Assignment>
When the line containing "(** [EventSlotFragment]; the" appears in the entries below, begin printing there and stop after the line containing "Definition bottom (f"; print each of those lines exactly and no other line.

Segment Start: Supplied data

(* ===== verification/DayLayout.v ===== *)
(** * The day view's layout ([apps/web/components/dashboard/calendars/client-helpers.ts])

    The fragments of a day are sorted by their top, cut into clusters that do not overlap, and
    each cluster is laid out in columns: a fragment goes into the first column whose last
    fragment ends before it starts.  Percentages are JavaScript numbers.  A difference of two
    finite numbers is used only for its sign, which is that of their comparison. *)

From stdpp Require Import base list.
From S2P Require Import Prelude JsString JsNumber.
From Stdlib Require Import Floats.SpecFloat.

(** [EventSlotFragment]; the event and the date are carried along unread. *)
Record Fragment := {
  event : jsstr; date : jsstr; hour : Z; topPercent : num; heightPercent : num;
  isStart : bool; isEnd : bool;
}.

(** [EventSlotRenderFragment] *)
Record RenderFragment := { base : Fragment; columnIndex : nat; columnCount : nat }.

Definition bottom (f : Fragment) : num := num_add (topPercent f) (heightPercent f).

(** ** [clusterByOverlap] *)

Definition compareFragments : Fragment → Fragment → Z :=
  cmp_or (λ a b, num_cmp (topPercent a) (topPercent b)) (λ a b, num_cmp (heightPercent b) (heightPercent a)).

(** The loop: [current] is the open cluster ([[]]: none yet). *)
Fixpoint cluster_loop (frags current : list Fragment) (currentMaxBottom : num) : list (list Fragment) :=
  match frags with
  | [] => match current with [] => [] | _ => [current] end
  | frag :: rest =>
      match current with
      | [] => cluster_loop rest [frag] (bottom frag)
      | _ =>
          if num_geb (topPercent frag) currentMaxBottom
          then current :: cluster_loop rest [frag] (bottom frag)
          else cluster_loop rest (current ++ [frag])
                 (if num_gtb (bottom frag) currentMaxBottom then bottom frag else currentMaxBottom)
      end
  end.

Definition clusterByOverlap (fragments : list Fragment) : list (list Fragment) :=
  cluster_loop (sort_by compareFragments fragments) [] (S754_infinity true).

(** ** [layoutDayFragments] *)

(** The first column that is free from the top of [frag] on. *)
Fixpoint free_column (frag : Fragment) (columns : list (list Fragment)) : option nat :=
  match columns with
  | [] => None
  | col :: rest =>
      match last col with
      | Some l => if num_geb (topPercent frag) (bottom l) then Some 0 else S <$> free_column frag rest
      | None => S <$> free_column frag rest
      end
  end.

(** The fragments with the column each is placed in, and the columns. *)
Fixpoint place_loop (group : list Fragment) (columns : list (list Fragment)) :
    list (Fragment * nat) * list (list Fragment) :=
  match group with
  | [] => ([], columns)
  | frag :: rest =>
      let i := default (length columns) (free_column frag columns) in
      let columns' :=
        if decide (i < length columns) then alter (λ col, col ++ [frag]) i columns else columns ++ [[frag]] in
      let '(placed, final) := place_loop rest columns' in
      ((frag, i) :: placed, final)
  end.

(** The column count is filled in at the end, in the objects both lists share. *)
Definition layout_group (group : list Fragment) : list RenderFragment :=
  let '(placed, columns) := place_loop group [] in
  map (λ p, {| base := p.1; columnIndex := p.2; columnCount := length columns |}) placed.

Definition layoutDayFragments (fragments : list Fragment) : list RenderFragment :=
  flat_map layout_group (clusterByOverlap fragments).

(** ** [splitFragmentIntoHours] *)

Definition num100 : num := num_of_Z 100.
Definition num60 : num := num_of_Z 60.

Segment End: Supplied data

Task response>
(** [EventSlotFragment]; the event and the date are carried along unread. *)
Record Fragment := {
  event : jsstr; date : jsstr; hour : Z; topPercent : num; heightPercent : num;
  isStart : bool; isEnd : bool;
}.

(** [EventSlotRenderFragment] *)
Record RenderFragment := { base : Fragment; columnIndex : nat; columnCount : nat }.

Definition bottom (f : Fragment) : num := num_add (topPercent f) (heightPercent f).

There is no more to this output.